Exercise description
Copy out the data below. Keep every word as it is.
%%
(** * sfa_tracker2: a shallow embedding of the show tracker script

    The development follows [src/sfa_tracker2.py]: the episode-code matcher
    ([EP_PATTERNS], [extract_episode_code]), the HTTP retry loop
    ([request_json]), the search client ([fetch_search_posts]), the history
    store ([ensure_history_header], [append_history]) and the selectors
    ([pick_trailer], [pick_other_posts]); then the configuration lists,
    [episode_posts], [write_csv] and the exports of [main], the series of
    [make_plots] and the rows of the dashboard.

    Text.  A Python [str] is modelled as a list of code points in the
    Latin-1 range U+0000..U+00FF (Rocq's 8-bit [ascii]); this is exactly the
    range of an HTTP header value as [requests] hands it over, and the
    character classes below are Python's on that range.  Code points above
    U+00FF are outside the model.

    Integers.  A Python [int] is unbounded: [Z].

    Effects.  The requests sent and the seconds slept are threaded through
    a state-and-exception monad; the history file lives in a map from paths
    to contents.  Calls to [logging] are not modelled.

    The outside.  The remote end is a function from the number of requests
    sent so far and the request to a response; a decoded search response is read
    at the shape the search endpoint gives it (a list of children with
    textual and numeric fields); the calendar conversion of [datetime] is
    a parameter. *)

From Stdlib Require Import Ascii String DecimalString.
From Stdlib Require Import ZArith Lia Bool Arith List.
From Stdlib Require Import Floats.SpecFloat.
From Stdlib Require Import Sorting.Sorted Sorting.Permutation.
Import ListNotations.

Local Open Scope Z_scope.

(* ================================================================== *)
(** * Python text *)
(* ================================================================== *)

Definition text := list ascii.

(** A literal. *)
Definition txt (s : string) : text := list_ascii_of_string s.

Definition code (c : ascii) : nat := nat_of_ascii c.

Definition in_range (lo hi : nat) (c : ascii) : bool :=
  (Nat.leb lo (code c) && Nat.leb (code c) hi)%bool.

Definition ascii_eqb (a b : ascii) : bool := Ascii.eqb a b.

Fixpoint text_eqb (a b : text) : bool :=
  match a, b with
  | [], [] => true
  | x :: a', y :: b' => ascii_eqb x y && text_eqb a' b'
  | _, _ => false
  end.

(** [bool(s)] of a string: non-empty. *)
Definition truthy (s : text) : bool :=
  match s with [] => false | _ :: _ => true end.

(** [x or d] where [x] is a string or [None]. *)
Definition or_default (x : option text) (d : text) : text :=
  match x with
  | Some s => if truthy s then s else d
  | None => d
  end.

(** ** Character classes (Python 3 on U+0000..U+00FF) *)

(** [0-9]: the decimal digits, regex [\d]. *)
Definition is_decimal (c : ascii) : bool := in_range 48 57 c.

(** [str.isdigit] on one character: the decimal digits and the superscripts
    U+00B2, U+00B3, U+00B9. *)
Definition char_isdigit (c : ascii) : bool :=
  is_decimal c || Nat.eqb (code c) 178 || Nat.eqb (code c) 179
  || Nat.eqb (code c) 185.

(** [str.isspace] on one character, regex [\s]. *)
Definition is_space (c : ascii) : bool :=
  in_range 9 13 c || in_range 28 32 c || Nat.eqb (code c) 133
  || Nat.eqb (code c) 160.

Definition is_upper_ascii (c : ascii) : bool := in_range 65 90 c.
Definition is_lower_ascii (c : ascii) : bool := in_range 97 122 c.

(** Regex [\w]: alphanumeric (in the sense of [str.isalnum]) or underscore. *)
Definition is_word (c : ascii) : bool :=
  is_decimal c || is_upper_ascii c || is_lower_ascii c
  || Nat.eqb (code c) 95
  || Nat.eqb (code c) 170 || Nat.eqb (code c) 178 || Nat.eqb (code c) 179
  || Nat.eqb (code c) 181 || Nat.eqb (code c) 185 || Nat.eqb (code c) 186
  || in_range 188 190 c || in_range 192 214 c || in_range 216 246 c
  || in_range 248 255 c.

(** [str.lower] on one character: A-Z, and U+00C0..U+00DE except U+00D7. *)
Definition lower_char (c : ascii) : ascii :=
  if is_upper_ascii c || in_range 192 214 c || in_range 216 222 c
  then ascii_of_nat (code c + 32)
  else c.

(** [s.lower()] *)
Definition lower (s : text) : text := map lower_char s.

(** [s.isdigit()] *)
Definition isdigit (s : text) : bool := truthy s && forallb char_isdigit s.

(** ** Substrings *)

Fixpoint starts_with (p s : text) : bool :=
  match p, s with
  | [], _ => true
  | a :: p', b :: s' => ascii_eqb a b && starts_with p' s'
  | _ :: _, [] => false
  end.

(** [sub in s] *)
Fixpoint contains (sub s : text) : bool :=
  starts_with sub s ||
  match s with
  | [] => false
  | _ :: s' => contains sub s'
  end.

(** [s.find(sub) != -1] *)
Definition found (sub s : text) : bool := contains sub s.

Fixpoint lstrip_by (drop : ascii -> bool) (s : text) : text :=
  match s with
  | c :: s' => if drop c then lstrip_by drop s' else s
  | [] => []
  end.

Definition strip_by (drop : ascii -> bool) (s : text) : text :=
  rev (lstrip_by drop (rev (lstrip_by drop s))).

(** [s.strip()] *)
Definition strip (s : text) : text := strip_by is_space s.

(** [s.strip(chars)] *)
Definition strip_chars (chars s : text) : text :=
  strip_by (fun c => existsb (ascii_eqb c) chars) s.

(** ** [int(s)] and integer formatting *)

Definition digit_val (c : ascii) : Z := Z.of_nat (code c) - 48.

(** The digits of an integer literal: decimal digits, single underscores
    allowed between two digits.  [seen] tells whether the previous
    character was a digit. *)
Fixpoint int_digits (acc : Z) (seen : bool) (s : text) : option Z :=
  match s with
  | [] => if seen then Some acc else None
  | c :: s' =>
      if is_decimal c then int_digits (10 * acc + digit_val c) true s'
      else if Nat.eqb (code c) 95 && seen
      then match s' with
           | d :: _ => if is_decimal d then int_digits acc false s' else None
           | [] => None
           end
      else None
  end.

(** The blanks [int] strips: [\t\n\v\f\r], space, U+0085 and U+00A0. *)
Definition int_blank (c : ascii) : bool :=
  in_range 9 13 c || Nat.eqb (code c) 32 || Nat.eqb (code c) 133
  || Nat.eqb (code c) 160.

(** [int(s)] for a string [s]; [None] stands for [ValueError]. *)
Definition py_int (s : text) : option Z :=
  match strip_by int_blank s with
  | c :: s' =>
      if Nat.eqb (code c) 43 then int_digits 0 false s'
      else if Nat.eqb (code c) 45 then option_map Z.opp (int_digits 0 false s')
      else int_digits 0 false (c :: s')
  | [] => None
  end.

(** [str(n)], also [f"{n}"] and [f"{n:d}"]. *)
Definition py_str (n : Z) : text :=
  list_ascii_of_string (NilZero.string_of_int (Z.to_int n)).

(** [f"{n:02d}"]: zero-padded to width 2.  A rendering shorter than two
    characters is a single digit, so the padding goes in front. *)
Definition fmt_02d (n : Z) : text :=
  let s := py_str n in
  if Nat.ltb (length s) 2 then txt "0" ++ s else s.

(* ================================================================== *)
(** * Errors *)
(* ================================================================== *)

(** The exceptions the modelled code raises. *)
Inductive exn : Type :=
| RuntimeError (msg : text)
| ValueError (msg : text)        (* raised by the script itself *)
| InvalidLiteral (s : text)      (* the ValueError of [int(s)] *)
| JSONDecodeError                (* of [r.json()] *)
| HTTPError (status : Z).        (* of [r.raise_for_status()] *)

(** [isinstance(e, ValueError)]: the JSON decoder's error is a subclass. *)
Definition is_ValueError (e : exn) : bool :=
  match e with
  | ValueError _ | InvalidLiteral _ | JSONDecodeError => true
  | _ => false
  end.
%%
Result of the exercise
(** * sfa_tracker2: a shallow embedding of the show tracker script

    The development follows [src/sfa_tracker2.py]: the episode-code matcher
    ([EP_PATTERNS], [extract_episode_code]), the HTTP retry loop
    ([request_json]), the search client ([fetch_search_posts]), the history
    store ([ensure_history_header], [append_history]) and the selectors
    ([pick_trailer], [pick_other_posts]); then the configuration lists,
    [episode_posts], [write_csv] and the exports of [main], the series of
    [make_plots] and the rows of the dashboard.

    Text.  A Python [str] is modelled as a list of code points in the
    Latin-1 range U+0000..U+00FF (Rocq's 8-bit [ascii]); this is exactly the
    range of an HTTP header value as [requests] hands it over, and the
    character classes below are Python's on that range.  Code points above
    U+00FF are outside the model.

    Integers.  A Python [int] is unbounded: [Z].

    Effects.  The requests sent and the seconds slept are threaded through
    a state-and-exception monad; the history file lives in a map from paths
    to contents.  Calls to [logging] are not modelled.

    The outside.  The remote end is a function from the number of requests
    sent so far and the request to a response; a decoded search response is read
    at the shape the search endpoint gives it (a list of children with
    textual and numeric fields); the calendar conversion of [datetime] is
    a parameter. *)

From Stdlib Require Import Ascii String DecimalString.
From Stdlib Require Import ZArith Lia Bool Arith List.
From Stdlib Require Import Floats.SpecFloat.
From Stdlib Require Import Sorting.Sorted Sorting.Permutation.
Import ListNotations.

Local Open Scope Z_scope.

(* ================================================================== *)
(** * Python text *)
(* ================================================================== *)

Definition text := list ascii.

(** A literal. *)
Definition txt (s : string) : text := list_ascii_of_string s.

Definition code (c : ascii) : nat := nat_of_ascii c.

Definition in_range (lo hi : nat) (c : ascii) : bool :=
  (Nat.leb lo (code c) && Nat.leb (code c) hi)%bool.

Definition ascii_eqb (a b : ascii) : bool := Ascii.eqb a b.

Fixpoint text_eqb (a b : text) : bool :=
  match a, b with
  | [], [] => true
  | x :: a', y :: b' => ascii_eqb x y && text_eqb a' b'
  | _, _ => false
  end.

(** [bool(s)] of a string: non-empty. *)
Definition truthy (s : text) : bool :=
  match s with [] => false | _ :: _ => true end.

(** [x or d] where [x] is a string or [None]. *)
Definition or_default (x : option text) (d : text) : text :=
  match x with
  | Some s => if truthy s then s else d
  | None => d
  end.

(** ** Character classes (Python 3 on U+0000..U+00FF) *)

(** [0-9]: the decimal digits, regex [\d]. *)
Definition is_decimal (c : ascii) : bool := in_range 48 57 c.

(** [str.isdigit] on one character: the decimal digits and the superscripts
    U+00B2, U+00B3, U+00B9. *)
Definition char_isdigit (c : ascii) : bool :=
  is_decimal c || Nat.eqb (code c) 178 || Nat.eqb (code c) 179
  || Nat.eqb (code c) 185.

(** [str.isspace] on one character, regex [\s]. *)
Definition is_space (c : ascii) : bool :=
  in_range 9 13 c || in_range 28 32 c || Nat.eqb (code c) 133
  || Nat.eqb (code c) 160.

Definition is_upper_ascii (c : ascii) : bool := in_range 65 90 c.
Definition is_lower_ascii (c : ascii) : bool := in_range 97 122 c.

(** Regex [\w]: alphanumeric (in the sense of [str.isalnum]) or underscore. *)
Definition is_word (c : ascii) : bool :=
  is_decimal c || is_upper_ascii c || is_lower_ascii c
  || Nat.eqb (code c) 95
  || Nat.eqb (code c) 170 || Nat.eqb (code c) 178 || Nat.eqb (code c) 179
  || Nat.eqb (code c) 181 || Nat.eqb (code c) 185 || Nat.eqb (code c) 186
  || in_range 188 190 c || in_range 192 214 c || in_range 216 246 c
  || in_range 248 255 c.

(** [str.lower] on one character: A-Z, and U+00C0..U+00DE except U+00D7. *)
Definition lower_char (c : ascii) : ascii :=
  if is_upper_ascii c || in_range 192 214 c || in_range 216 222 c
  then ascii_of_nat (code c + 32)
  else c.

(** [s.lower()] *)
Definition lower (s : text) : text := map lower_char s.

(** [s.isdigit()] *)
Definition isdigit (s : text) : bool := truthy s && forallb char_isdigit s.

(** ** Substrings *)

Fixpoint starts_with (p s : text) : bool :=
  match p, s with
  | [], _ => true
  | a :: p', b :: s' => ascii_eqb a b && starts_with p' s'
  | _ :: _, [] => false
  end.

(** [sub in s] *)
Fixpoint contains (sub s : text) : bool :=
  starts_with sub s ||
  match s with
  | [] => false
  | _ :: s' => contains sub s'
  end.

(** [s.find(sub) != -1] *)
Definition found (sub s : text) : bool := contains sub s.

Fixpoint lstrip_by (drop : ascii -> bool) (s : text) : text :=
  match s with
  | c :: s' => if drop c then lstrip_by drop s' else s
  | [] => []
  end.

Definition strip_by (drop : ascii -> bool) (s : text) : text :=
  rev (lstrip_by drop (rev (lstrip_by drop s))).

(** [s.strip()] *)
Definition strip (s : text) : text := strip_by is_space s.

(** [s.strip(chars)] *)
Definition strip_chars (chars s : text) : text :=
  strip_by (fun c => existsb (ascii_eqb c) chars) s.

(** ** [int(s)] and integer formatting *)

Definition digit_val (c : ascii) : Z := Z.of_nat (code c) - 48.

(** The digits of an integer literal: decimal digits, single underscores
    allowed between two digits.  [seen] tells whether the previous
    character was a digit. *)
Fixpoint int_digits (acc : Z) (seen : bool) (s : text) : option Z :=
  match s with
  | [] => if seen then Some acc else None
  | c :: s' =>
      if is_decimal c then int_digits (10 * acc + digit_val c) true s'
      else if Nat.eqb (code c) 95 && seen
      then match s' with
           | d :: _ => if is_decimal d then int_digits acc false s' else None
           | [] => None
           end
      else None
  end.

(** The blanks [int] strips: [\t\n\v\f\r], space, U+0085 and U+00A0. *)
Definition int_blank (c : ascii) : bool :=
  in_range 9 13 c || Nat.eqb (code c) 32 || Nat.eqb (code c) 133
  || Nat.eqb (code c) 160.

(** [int(s)] for a string [s]; [None] stands for [ValueError]. *)
Definition py_int (s : text) : option Z :=
  match strip_by int_blank s with
  | c :: s' =>
      if Nat.eqb (code c) 43 then int_digits 0 false s'
      else if Nat.eqb (code c) 45 then option_map Z.opp (int_digits 0 false s')
      else int_digits 0 false (c :: s')
  | [] => None
  end.

(** [str(n)], also [f"{n}"] and [f"{n:d}"]. *)
Definition py_str (n : Z) : text :=
  list_ascii_of_string (NilZero.string_of_int (Z.to_int n)).

(** [f"{n:02d}"]: zero-padded to width 2.  A rendering shorter than two
    characters is a single digit, so the padding goes in front. *)
Definition fmt_02d (n : Z) : text :=
  let s := py_str n in
  if Nat.ltb (length s) 2 then txt "0" ++ s else s.

(* ================================================================== *)
(** * Errors *)
(* ================================================================== *)

(** The exceptions the modelled code raises. *)
Inductive exn : Type :=
| RuntimeError (msg : text)
| ValueError (msg : text)        (* raised by the script itself *)
| InvalidLiteral (s : text)      (* the ValueError of [int(s)] *)
| JSONDecodeError                (* of [r.json()] *)
| HTTPError (status : Z).        (* of [r.raise_for_status()] *)

(** [isinstance(e, ValueError)]: the JSON decoder's error is a subclass. *)
Definition is_ValueError (e : exn) : bool :=
  match e with
  | ValueError _ | InvalidLiteral _ | JSONDecodeError => true
  | _ => false
  end.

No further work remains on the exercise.